What to produce =>
The answer must consist of every line in the data below that holds the word "declarationKey".

Dataset entries =>
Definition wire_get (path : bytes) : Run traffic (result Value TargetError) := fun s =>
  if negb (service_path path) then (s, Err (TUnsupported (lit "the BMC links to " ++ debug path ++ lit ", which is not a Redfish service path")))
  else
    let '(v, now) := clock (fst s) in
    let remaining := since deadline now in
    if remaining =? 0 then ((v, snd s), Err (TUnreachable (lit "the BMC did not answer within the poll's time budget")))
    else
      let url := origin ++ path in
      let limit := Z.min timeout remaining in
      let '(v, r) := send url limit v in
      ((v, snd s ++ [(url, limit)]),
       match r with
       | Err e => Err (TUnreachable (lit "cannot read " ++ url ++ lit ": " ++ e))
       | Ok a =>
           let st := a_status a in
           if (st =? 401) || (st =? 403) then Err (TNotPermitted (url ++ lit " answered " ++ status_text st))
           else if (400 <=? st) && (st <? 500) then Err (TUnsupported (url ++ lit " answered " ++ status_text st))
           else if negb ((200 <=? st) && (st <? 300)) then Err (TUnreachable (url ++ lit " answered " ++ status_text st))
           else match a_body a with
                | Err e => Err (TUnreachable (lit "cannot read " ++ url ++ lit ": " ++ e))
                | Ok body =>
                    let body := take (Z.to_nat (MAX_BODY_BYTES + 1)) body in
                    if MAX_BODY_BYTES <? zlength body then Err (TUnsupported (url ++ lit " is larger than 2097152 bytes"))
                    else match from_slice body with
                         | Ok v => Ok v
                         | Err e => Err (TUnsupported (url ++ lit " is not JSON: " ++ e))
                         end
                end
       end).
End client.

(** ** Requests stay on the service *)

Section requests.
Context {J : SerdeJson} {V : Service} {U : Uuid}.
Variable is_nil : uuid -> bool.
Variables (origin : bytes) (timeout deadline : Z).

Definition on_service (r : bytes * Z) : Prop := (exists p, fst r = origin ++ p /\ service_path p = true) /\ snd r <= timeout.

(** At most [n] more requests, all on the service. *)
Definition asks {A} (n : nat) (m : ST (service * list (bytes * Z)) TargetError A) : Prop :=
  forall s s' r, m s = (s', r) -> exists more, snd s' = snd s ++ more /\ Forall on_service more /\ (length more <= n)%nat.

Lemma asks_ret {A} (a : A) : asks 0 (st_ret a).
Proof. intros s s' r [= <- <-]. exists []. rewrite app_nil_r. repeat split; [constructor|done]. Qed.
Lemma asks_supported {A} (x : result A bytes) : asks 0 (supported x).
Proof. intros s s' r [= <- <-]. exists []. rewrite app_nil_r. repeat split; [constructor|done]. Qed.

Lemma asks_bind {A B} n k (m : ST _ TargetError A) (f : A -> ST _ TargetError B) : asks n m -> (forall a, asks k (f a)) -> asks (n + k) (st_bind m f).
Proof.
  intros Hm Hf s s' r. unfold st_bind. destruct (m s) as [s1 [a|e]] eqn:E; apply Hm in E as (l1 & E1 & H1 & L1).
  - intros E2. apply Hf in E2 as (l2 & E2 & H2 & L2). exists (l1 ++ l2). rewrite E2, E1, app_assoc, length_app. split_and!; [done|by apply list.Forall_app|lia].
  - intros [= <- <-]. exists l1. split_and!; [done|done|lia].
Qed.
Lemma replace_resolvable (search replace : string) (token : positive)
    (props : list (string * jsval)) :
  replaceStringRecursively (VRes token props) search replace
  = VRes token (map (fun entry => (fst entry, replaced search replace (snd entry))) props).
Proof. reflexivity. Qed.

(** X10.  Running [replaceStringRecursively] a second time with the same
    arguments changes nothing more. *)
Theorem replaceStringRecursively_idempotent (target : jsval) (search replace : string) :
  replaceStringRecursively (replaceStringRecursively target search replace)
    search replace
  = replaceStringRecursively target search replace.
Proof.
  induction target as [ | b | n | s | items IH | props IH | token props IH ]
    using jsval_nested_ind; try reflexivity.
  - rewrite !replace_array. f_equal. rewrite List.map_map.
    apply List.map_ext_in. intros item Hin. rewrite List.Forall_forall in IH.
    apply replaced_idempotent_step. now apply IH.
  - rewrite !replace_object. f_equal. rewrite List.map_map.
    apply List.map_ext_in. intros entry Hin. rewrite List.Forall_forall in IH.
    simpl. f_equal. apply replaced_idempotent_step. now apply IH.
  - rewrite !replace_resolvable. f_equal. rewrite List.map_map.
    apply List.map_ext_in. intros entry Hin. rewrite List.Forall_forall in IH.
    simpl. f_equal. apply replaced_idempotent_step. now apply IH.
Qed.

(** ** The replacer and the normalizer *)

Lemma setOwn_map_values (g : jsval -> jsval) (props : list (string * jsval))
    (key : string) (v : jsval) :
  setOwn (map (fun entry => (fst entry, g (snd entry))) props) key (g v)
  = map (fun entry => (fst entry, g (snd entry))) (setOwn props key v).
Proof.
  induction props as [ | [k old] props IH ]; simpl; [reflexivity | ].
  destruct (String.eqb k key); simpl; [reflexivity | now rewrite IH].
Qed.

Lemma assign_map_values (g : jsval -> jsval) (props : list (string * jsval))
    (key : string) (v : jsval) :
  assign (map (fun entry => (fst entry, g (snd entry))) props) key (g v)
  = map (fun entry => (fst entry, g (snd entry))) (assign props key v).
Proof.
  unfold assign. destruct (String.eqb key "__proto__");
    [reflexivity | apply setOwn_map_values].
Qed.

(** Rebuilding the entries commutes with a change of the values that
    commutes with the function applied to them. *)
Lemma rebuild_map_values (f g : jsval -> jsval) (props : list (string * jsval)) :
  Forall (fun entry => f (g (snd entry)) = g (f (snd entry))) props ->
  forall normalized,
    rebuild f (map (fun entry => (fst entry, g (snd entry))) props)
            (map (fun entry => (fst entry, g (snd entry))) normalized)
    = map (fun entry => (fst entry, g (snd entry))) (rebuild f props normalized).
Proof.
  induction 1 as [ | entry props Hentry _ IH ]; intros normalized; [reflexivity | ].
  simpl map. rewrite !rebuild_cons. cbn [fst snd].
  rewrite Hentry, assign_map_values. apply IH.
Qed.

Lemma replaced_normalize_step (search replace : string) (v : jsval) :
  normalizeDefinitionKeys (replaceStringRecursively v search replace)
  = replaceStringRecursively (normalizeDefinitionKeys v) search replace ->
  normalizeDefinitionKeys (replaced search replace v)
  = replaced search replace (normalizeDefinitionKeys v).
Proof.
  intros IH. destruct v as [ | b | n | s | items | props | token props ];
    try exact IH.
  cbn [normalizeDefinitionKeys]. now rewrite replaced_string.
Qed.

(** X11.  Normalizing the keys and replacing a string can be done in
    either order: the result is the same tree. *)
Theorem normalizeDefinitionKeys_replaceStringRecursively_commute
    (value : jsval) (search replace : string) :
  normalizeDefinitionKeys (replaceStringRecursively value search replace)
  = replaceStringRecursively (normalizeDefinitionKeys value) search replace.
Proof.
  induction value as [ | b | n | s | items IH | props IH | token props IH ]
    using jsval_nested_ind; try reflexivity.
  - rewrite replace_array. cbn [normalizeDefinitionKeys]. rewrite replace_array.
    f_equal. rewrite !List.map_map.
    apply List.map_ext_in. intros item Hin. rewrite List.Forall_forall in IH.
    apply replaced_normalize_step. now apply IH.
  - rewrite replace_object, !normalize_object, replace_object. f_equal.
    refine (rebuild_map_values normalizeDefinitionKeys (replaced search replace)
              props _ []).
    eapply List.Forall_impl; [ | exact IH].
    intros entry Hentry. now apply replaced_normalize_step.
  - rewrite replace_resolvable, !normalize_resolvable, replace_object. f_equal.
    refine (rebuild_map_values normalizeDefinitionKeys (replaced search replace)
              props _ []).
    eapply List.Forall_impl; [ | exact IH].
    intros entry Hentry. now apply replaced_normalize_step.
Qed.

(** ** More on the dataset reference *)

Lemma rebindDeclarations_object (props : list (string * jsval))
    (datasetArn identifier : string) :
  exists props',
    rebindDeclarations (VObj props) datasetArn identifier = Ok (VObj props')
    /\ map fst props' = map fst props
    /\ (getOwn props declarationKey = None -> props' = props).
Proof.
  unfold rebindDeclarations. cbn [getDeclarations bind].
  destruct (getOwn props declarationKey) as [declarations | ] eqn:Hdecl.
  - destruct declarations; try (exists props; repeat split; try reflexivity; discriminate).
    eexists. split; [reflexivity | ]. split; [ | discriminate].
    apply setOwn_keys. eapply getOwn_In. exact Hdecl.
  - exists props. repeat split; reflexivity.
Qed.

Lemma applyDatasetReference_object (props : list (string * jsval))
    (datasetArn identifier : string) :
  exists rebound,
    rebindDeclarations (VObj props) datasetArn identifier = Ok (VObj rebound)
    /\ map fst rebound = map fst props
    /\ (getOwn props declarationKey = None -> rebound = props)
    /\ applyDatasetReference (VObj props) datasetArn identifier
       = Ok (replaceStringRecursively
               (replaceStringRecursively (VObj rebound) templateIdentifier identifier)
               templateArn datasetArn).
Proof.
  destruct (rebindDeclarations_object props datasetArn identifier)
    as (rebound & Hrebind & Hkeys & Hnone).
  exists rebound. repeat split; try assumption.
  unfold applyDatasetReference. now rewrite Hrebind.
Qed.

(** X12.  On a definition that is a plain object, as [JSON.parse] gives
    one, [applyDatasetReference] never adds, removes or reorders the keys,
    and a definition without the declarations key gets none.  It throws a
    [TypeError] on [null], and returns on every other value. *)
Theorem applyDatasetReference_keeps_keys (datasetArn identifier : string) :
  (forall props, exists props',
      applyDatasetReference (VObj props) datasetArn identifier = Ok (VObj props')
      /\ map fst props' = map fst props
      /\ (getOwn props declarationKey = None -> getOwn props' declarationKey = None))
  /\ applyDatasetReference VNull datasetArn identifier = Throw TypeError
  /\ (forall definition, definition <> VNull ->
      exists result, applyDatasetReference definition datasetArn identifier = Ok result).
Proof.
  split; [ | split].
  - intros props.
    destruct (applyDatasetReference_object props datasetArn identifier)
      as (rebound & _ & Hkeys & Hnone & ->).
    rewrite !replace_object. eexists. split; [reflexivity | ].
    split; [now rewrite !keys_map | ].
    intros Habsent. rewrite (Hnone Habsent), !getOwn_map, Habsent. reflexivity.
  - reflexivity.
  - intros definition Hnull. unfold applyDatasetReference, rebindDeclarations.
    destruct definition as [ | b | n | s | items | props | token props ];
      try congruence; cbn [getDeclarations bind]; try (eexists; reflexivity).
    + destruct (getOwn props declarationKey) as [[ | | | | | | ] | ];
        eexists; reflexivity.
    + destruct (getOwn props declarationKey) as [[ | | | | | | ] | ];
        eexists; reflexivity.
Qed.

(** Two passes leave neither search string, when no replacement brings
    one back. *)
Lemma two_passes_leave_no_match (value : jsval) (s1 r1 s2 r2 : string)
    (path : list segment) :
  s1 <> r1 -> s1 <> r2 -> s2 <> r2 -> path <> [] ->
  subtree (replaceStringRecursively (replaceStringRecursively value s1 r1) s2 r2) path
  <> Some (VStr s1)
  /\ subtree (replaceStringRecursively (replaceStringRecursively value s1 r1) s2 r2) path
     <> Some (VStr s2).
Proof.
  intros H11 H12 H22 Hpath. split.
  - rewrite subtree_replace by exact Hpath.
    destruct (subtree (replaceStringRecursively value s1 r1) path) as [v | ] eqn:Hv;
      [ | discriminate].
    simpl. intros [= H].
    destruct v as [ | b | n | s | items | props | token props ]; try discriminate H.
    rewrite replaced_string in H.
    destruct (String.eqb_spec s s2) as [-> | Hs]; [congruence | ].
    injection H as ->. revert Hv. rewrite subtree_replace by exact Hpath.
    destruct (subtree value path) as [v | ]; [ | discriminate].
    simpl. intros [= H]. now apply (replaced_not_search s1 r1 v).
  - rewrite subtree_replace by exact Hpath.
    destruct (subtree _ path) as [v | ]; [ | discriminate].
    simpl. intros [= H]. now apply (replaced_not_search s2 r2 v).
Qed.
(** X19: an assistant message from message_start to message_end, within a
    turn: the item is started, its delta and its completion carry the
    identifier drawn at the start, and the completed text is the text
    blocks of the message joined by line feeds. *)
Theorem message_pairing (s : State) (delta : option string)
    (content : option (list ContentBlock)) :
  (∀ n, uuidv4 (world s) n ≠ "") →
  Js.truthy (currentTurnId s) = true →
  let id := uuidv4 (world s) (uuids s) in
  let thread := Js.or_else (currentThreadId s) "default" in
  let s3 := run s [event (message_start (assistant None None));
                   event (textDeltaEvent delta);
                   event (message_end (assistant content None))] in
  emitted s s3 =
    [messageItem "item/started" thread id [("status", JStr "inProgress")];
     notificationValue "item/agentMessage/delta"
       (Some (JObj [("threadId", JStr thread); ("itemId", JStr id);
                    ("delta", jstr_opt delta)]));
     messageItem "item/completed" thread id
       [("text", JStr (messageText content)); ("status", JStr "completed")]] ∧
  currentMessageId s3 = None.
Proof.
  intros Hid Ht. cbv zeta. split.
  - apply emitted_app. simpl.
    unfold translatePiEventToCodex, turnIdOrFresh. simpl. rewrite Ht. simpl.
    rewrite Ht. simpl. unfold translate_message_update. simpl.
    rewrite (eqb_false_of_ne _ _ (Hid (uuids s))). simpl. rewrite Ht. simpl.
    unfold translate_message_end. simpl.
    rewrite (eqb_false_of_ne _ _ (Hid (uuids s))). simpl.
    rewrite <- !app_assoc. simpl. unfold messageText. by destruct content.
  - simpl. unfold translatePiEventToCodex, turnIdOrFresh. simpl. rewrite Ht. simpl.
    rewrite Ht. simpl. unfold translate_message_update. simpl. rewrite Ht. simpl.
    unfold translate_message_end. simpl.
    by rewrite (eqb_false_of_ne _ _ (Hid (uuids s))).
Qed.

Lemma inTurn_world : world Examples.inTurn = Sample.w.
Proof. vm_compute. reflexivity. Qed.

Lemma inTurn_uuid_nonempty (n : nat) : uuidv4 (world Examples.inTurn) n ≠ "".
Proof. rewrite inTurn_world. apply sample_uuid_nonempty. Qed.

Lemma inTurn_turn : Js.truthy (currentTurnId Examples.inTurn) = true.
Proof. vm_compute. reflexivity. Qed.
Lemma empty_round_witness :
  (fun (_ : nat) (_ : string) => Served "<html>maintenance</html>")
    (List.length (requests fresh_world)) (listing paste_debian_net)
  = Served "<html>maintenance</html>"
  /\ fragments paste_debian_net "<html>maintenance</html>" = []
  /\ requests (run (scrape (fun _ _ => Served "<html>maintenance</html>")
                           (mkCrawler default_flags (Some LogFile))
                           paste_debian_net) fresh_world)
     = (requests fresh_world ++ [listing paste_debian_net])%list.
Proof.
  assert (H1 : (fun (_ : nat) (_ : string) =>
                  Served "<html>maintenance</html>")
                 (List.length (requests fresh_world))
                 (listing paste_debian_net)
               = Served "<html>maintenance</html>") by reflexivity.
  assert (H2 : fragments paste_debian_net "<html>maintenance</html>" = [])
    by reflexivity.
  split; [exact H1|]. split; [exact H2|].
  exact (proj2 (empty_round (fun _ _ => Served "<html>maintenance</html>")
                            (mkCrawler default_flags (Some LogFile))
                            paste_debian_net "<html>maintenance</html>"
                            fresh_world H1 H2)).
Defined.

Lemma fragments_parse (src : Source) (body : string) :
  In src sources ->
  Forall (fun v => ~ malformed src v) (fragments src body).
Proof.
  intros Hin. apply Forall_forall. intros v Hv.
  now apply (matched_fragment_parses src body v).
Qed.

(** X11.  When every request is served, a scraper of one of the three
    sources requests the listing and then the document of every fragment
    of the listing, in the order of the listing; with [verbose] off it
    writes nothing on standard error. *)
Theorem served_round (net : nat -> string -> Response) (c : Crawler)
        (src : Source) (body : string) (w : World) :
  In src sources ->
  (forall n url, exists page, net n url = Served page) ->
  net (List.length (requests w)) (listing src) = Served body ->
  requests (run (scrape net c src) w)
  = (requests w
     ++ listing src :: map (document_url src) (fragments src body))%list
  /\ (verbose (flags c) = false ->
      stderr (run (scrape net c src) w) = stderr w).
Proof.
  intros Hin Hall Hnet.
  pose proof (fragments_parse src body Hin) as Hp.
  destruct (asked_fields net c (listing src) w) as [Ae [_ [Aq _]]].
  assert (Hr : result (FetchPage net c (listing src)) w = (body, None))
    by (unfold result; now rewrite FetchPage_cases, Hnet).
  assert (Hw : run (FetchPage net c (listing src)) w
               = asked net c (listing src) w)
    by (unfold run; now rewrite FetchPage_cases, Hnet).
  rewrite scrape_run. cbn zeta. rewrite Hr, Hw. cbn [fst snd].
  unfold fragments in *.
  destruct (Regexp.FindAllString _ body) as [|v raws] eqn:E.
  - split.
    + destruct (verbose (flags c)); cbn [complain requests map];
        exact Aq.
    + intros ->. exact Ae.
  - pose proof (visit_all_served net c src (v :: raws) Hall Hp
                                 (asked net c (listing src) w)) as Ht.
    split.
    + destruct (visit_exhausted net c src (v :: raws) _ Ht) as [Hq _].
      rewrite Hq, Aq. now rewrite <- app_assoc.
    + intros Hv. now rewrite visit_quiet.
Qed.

Response to this exercise =>
    /\ (getOwn props declarationKey = None -> props' = props).
  destruct (getOwn props declarationKey) as [declarations | ] eqn:Hdecl.
    /\ (getOwn props declarationKey = None -> rebound = props)
      /\ (getOwn props declarationKey = None -> getOwn props' declarationKey = None))
    + destruct (getOwn props declarationKey) as [[ | | | | | | ] | ];
    + destruct (getOwn props declarationKey) as [[ | | | | | | ] | ];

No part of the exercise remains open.